Investigation of the neural basis of natural action perception within the theoretical framework of perceptual decision making

Every day, we perceive many actions performed by people around us. Understanding the movements we perceive and the intentions behind these movements is critical to determining how to respond to the observed action. Neurophysiology studies and computational model theories suggest that this perceptual decision process consists of two stages: accumulation of encoded sensory evidence and selection of response. EEG studies in humans have identified a neural trace thought to represent the first of these two stages: Centro Parietal Positivity (CPP), which scales with the strength of the incoming sensory evidence and differs from the Lateralized Readiness Potential (LRP) that represents motor preparatory activity.

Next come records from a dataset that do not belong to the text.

(* ===== verification/FlowSearch.v ===== *)
(** Correctness of the two graph searches of [flow.rs]: the depth-first cycle
    detection and the breadth-first reachability of the validator. *)
From stdpp Require Import relations.
From S2P Require Import Prelude RustStr Json FlowGraph Flow.

(** * Adjacency maps *)

Lemma push_adjacent_lookup {A} (m : gmap string (list A)) from x id :
  default [] (push_adjacent m from x !! id)
  = default [] (m !! id) ++ (if decide (from = id) then [x] else []).
Proof.
  unfold push_adjacent. rewrite lookup_insert. destruct (decide (from = id)) as [->|]; [done|].
  by rewrite app_nil_r.
Qed.

Lemma fold_push_lookup {A E} (f : E -> string) (g : E -> A) (es : list E) m id :
  default [] (fold_left (fun m e => push_adjacent m (f e) (g e)) es m !! id)
  = default [] (m !! id) ++ (g <$> List.filter (fun e => bool_decide (f e = id)) es).
Proof.
  revert m. induction es as [|e es IH]; intros m; cbn; [by rewrite app_nil_r|].
  rewrite IH, push_adjacent_lookup, <-app_assoc. f_equal.
  destruct (decide (f e = id)) as [H|H].
  - rewrite bool_decide_eq_true_2 by done. done.
  - by rewrite bool_decide_eq_false_2.
Qed.

Lemma size_list_to_set_le (l : list string) :
  (size (list_to_set l : gset string) <= length l)%nat.
Proof.
  induction l as [|x l IH]; cbn; [by rewrite size_empty|].
  rewrite size_union_alt, size_singleton.
  pose proof (subseteq_size (list_to_set (C := gset string) l ∖ {[x]}) (list_to_set l)
    ltac:(set_solver)). lia.
Qed.

(** * Depth-first search *)

Section dfs.
Variable adjacency : gmap string (list (string * bool)).

(** An unbounded edge: one that carries no loop policy. *)
Definition ustep (x y : string) : Prop := (y, false) ∈ default [] (adjacency !! x).

Definition settled (D : gset string) : Prop :=
  forall x, x ∈ D -> (forall y, ustep x y -> y ∈ D) /\ ~ tc ustep x x.

Lemma settled_rtc D x y : settled D -> x ∈ D -> rtc ustep x y -> y ∈ D.
Proof using Type. intros HD Hx. induction 1; [done|]. apply IHrtc. by apply (HD x Hx). Qed.

(** What a call promises: a cycle, or a larger settled set holding [id]. *)
Definition visit_post (id : string) (st : dfs) (r : bool * dfs) : Prop :=
  match r with
  | (true, _) => exists v, rtc ustep id v /\ tc ustep v v
  | (false, st') => visiting st' = visiting st /\ visited st ⊆ visited st'
                    /\ settled (visited st') /\ id ∈ visited st'
  end.

Definition visit_pre (id : string) (st : dfs) : Prop :=
  settled (visited st) /\ forall p, p ∈ visiting st -> tc ustep p id.

Lemma visit_next_spec go x next st r :
  (forall t st r, go t st = Some r -> visit_pre t st -> visit_post t st r) ->
  (forall y, (y, false) ∈ next -> ustep x y) ->
  settled (visited st) -> (forall p, p ∈ visiting st -> rtc ustep p x) ->
  visit_next go next st = Some r ->
  match r with
  | (true, _) => exists v, rtc ustep x v /\ tc ustep v v
  | (false, st') => visiting st' = visiting st /\ visited st ⊆ visited st'
                    /\ settled (visited st') /\ forall y, (y, false) ∈ next -> y ∈ visited st'
  end.
Proof using Type.
  intros Hgo. revert st. induction next as [|[t b] next IH]; intros st Hx Hs Hp; cbn.
  { intros [= <-]. split; [done|]. split; [done|]. split; [done|]. set_solver. }
  destruct b.
  - intros Hr. specialize (IH st ltac:(set_solver) Hs Hp Hr). destruct r as [[] st']; [done|].
    destruct IH as (H1 & H2 & H3 & H4). split_and!; try done. set_solver.
  - destruct (go t st) as [[b st1]|] eqn:Hg; [|done].
    assert (ustep x t) as Hxt by (apply Hx; set_solver).
    assert (visit_pre t st) as Hpre.
    { split; [done|]. intros p Hpp. eapply tc_rtc_l; [by apply Hp|by apply tc_once]. }
    pose proof (Hgo t st _ Hg Hpre) as Hpost. destruct b; cbn in Hpost.
    + intros [= <-]. destruct Hpost as (v & Hv & Hc). exists v. split; [|done].
      by eapply rtc_l.
    + destruct Hpost as (H1 & H2 & H3 & H4). intros Hr.
      assert (forall p, p ∈ visiting st1 -> rtc ustep p x) as Hp1 by (by rewrite H1).
      specialize (IH st1 ltac:(set_solver) H3 Hp1 Hr). destruct r as [[] st']; [done|].
      destruct IH as (G1 & G2 & G3 & G4). split_and!; [congruence|set_solver|done|].
      intros y Hy. apply elem_of_cons in Hy as [Hy|Hy]; [|by apply G4].
      simplify_eq. set_solver.
Qed.

Lemma visit_spec fuel id st r :
  visit fuel adjacency id st = Some r -> visit_pre id st -> visit_post id st r.
Proof using Type.
  revert id st r. induction fuel as [|fuel IH]; intros id st r; cbn; [done|].
  intros Hr [Hs Hp]. destruct (decide (id ∈ visiting st)) as [Hin|Hin].
  { simplify_eq. cbn. exists id. split; [done|by apply Hp]. }
  destruct (decide (id ∈ visited st)) as [Hd|Hd].
  { simplify_eq. cbn. split_and!; try done. set_solver. }
  destruct (visit_next _ _ _) as [[b st2]|] eqn:Hn; [|done].
  eapply (visit_next_spec _ id) in Hn; [|exact IH|done|exact Hs|].
  2: { cbn. intros p [->%elem_of_singleton|Hpp]%elem_of_union; [done|].
       by apply tc_rtc, Hp. }
  destruct b; simplify_eq; cbn; [done|]. destruct Hn as (H1 & H2 & H3 & H4). cbn in *.
  split_and!.
  - rewrite H1. set_solver.
  - set_solver.
  - intros x [->%elem_of_singleton|Hx]%elem_of_union.
    + split; [set_solver|]. intros Hc.
      inversion Hc as [? ? Hstep|? y ? Hstep Hrest]; subst.
      * by apply (H3 id (H4 id Hstep)).
      * apply H4 in Hstep. assert (id ∈ visited st2) as Hxv.
        { eapply settled_rtc; [done|exact Hstep|]. by apply tc_rtc. }
        by apply (H3 id Hxv).
    + destruct (H3 x Hx) as [Hc Ha]. split; [set_solver|done].
  - set_solver.
Qed.

(** The recursion is no deeper than the number of vertices not on its path. *)
Lemma visit_fuel (V : gset string) :
  (forall x y, x ∈ V -> ustep x y -> y ∈ V) ->
  forall fuel id st, id ∈ V -> (size (V ∖ visiting st) < fuel)%nat ->
  exists b st', visit fuel adjacency id st = Some (b, st')
                /\ (b = false -> visiting st' = visiting st).
Proof using Type.
  intros HV. induction fuel as [|fuel IH]; intros id st Hid Hf; [lia|]. cbn.
  destruct (decide (id ∈ visiting st)) as [Hin|Hin]; [eauto|].
  destruct (decide (id ∈ visited st)) as [Hd|Hd].
  { do 2 eexists. split; [done|]. cbn. intros _. set_solver. }
  assert (Hsize : (size (V ∖ ({[id]} ∪ visiting st)) < fuel)%nat).
  { assert (size (V ∖ ({[id]} ∪ visiting st)) < size (V ∖ visiting st))%nat; [|lia].
    apply subset_size. set_solver. }
  assert (Hnext : forall next st1, (forall y, (y, false) ∈ next -> y ∈ V) ->
    visiting st1 = {[id]} ∪ visiting st ->
    exists b st', visit_next (visit fuel adjacency) next st1 = Some (b, st')
                  /\ (b = false -> visiting st' = visiting st1)).
  { induction next as [|[t b] next IHn]; intros st1 Hn Hv; cbn; [eauto|].
    destruct b; [apply IHn; set_solver|].
    destruct (IH t st1) as (b & st2 & -> & Hb); [set_solver|by rewrite Hv|].
    destruct b; [by do 2 eexists|]. rewrite <-(Hb eq_refl). apply IHn; [set_solver|].
    by rewrite (Hb eq_refl). }
  destruct (Hnext (default [] (adjacency !! id))
    {| visiting := {[id]} ∪ visiting st; visited := visited st |})
    as (b & st2 & -> & Hb); [intros y Hy; by apply (HV id y Hid)|done|].
  destruct b; do 2 eexists; (split; [done|]); intros Heq; [done|].
  cbn. rewrite (Hb eq_refl). cbn. set_solver.
Qed.

Lemma any_cycle_spec fuel ids st b :
  settled (visited st) -> visiting st = ∅ -> any_cycle fuel adjacency ids st = Some b ->
  b = true <-> exists id v, id ∈ ids /\ rtc ustep id v /\ tc ustep v v.
Proof using Type.
  revert st. induction ids as [|id ids IH]; intros st Hs Hv; cbn.
  { intros [= <-]. split; [done|]. intros (? & ? & Hin & _). set_solver. }
  destruct (decide (id ∈ visited st)) as [Hd|Hd].
  - intros Hr. rewrite (IH st Hs Hv Hr). split; [set_solver|].
    intros (x & v & [->|Hx]%elem_of_cons & Hxv & Hc); [|eauto].
    exfalso. assert (v ∈ visited st) as Hvd by (by eapply settled_rtc). by apply (Hs v Hvd).
  - destruct (visit fuel adjacency id st) as [[[] st']|] eqn:Hvis; [| |done].
    + intros [= <-]. apply visit_spec in Hvis; [|split; [done|rewrite Hv; set_solver]].
      destruct Hvis as (v & Hv1 & Hv2). split; [|done]. intros _. exists id, v. set_solver.
    + apply visit_spec in Hvis; [|split; [done|rewrite Hv; set_solver]].
      destruct Hvis as (H1 & H2 & H3 & H4). intros Hr.
      rewrite (IH st' H3 ltac:(congruence) Hr). split; [set_solver|].
      intros (x & v & [->|Hx]%elem_of_cons & Hxv & Hc); [|eauto].
      exfalso. assert (v ∈ visited st') as Hvd by (by eapply settled_rtc). by apply (H3 v Hvd).
Qed.

Lemma any_cycle_fuel (V : gset string) fuel ids st :
  (forall x y, x ∈ V -> ustep x y -> y ∈ V) -> (forall id, id ∈ ids -> id ∈ V) ->
  visiting st = ∅ -> (size V < fuel)%nat -> exists b, any_cycle fuel adjacency ids st = Some b.
Proof using Type.
  intros HV Hids Hv Hf. revert st Hv. induction ids as [|id ids IH]; intros st Hv; cbn; [eauto|].
  destruct (decide (id ∈ visited st)); [apply IH; [set_solver|done]|].
  destruct (visit_fuel V HV fuel id st) as (b & st' & -> & Hb); [set_solver| |].
  { rewrite Hv, difference_empty_L. done. }
  destruct b; [eauto|]. apply IH; [set_solver|]. by rewrite (Hb eq_refl).
Qed.
End dfs.

(** * The graph's unbounded edges *)

Section cycles.
Context `{JN : JsonNumber}.

(** An edge without a loop policy. *)
Definition unbounded_edge (graph : GraphDefinitionV1) (x y : string) : Prop :=
  exists e, e ∈ edges graph /\ edge_from e = x /\ edge_to e = y /\ loop_policy e = None.

Lemma cycle_adjacency_ustep graph x y :
  ustep (cycle_adjacency (edges graph)) x y <-> unbounded_edge graph x y.
Proof using Type.
  unfold ustep, cycle_adjacency, unbounded_edge.
  rewrite (fold_push_lookup edge_from
    (fun e => (edge_to e, match loop_policy e with Some _ => true | None => false end))).
  rewrite lookup_empty. cbn. rewrite list_elem_of_fmap. split.
  - intros (e & [= -> Hl] & Hin). apply list_elem_of_In, filter_In in Hin as [Hin Hf].
    apply bool_decide_eq_true in Hf. exists e. split_and!; [by apply list_elem_of_In|done..|].
    by destruct (loop_policy e).
  - intros (e & Hin & Hf & Ht & Hl). exists e. rewrite Hl, Ht. split; [done|].
    apply list_elem_of_In, filter_In. split; [by apply list_elem_of_In|].
    by apply bool_decide_eq_true.
Qed.

Lemma rtc_ext {A} (R S : relation A) x y :
  (forall a b, R a b <-> S a b) -> rtc R x y <-> rtc S x y.
Proof using Type.
  intros H. split; induction 1; try done; eapply rtc_l; try done; by apply H.
Qed.

Lemma tc_ext {A} (R S : relation A) x y :
  (forall a b, R a b <-> S a b) -> tc R x y <-> tc S x y.
Proof using Type.
  intros H. split; (induction 1; [by apply tc_once, H|eapply tc_l; [by apply H|done]]).
Qed.

(** A cycle of unbounded edges that the nodes of the graph lead to. *)
Definition has_unbounded_cycle (graph : GraphDefinitionV1) : Prop :=
  exists n v, n ∈ nodes graph /\ rtc (unbounded_edge graph) (node_id n) v
              /\ tc (unbounded_edge graph) v v.

Lemma contains_unbounded_cycle_spec graph :
  exists b, contains_unbounded_cycle graph = Some b
            /\ (b = true <-> has_unbounded_cycle graph).
Proof using Type.
  unfold contains_unbounded_cycle.
  set (V := list_to_set (C := gset string) (node_id <$> nodes graph)
            ∪ list_to_set (edge_to <$> edges graph)).
  destruct (any_cycle_fuel (cycle_adjacency (edges graph)) V
    (S (length (nodes graph) + length (edges graph))) (node_id <$> nodes graph)
    {| visiting := ∅; visited := ∅ |}) as [b Hb].
  - intros x y _ (e & He & _ & <- & _)%cycle_adjacency_ustep.
    apply elem_of_union_r, elem_of_list_to_set, list_elem_of_fmap. eauto.
  - intros id Hid. by apply elem_of_union_l, elem_of_list_to_set.
  - done.
  - assert (size V <= length (nodes graph) + length (edges graph))%nat; [|lia].
    unfold V. rewrite size_union_alt.
    pose proof (subseteq_size (list_to_set (C := gset string) (edge_to <$> edges graph)
      ∖ list_to_set (node_id <$> nodes graph)) (list_to_set (edge_to <$> edges graph))
      ltac:(set_solver)).
    pose proof (size_list_to_set_le (edge_to <$> edges graph)).
    pose proof (size_list_to_set_le (node_id <$> nodes graph)).
    rewrite !length_fmap in *. lia.
  - exists b. split; [done|]. eapply any_cycle_spec in Hb; [|cbn; intros x Hx; set_solver|done].
    rewrite Hb. unfold has_unbounded_cycle. setoid_rewrite list_elem_of_fmap.
    split.
    + intros (id & v & (n & -> & Hn) & Hr & Hc). exists n, v. split; [done|].
      split; [eapply rtc_ext; [|exact Hr]|eapply tc_ext; [|exact Hc]]; intros;
        symmetry; apply cycle_adjacency_ustep.
    + intros (n & v & Hn & Hr & Hc). exists (node_id n), v. split; [eauto|].
      split; [eapply rtc_ext; [|exact Hr]|eapply tc_ext; [|exact Hc]]; intros;
        apply cycle_adjacency_ustep.
Qed.

(** C35: the depth-first search always finishes, and reports a cycle exactly when
    one without a bounded loop edge is reachable from a node of the graph. *)
Theorem contains_unbounded_cycle_exact graph :
  exists b, contains_unbounded_cycle graph = Some b
            /\ (b = true <-> has_unbounded_cycle graph).
Proof using Type. apply contains_unbounded_cycle_spec. Qed.
End cycles.

(** * Breadth-first search *)

Section bfs.
Variable adjacency : gmap string (list string).

Definition step_in (x y : string) : Prop := y ∈ default [] (adjacency !! x).

(** Everything reached comes from the roots, and its successors are reached or
    queued. *)
Record bfs_inv (roots : gset string) (reached : gset string) (queue : list string) : Prop := {
  bi_roots : forall x, x ∈ roots -> x ∈ reached \/ x ∈ queue;
  bi_sound : forall x, x ∈ reached \/ x ∈ queue -> exists r, r ∈ roots /\ rtc step_in r x;
  bi_closed : forall x y, x ∈ reached -> step_in x y -> y ∈ reached \/ y ∈ queue;
}.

However, these studies mainly utilized simple and artificial stimuli; therefore, whether perceptual decision-making processes will be similar when processing a more complex and ecologically meaningful stimulus, such as natural actions, is an open question. This study aimed to investigate this gap in the literature by examining the neural basis of perceptual decisions related to the perception of natural actions. To this end, in this study, which included three separate EEG sessions, twenty participants performed a discrimination task between action exemplars belonging to a different action class in each session (either one of the locomotion, skin-displacement actions, or manipulation actions). To control for task difficulty, the same coherence manipulation was applied to each action exemplar to create four levels of coherence, and behavioral data analysis showed that mean response times and miss rates decreased as the level of coherence increased. Furthermore, the results of event-related potential analysis showed that the CPP signal followed the level of coherence of the stimulus within all action classes, which is in line with the literature, and also that the manipulation of the action class had a significant effect on the CPP signal. In contrast to CPP, the LRP signal showed an independent build-up from both the strength of the sensory evidence and the identity of the action class. Taken together, the findings of the current study support the generalizability of perceptual decision-making stages and their neural basis, which are defined by utilizing much simpler stimuli, to decisions related to the perception of natural actions while revealing that the identity of natural movements significantly influences the decision process.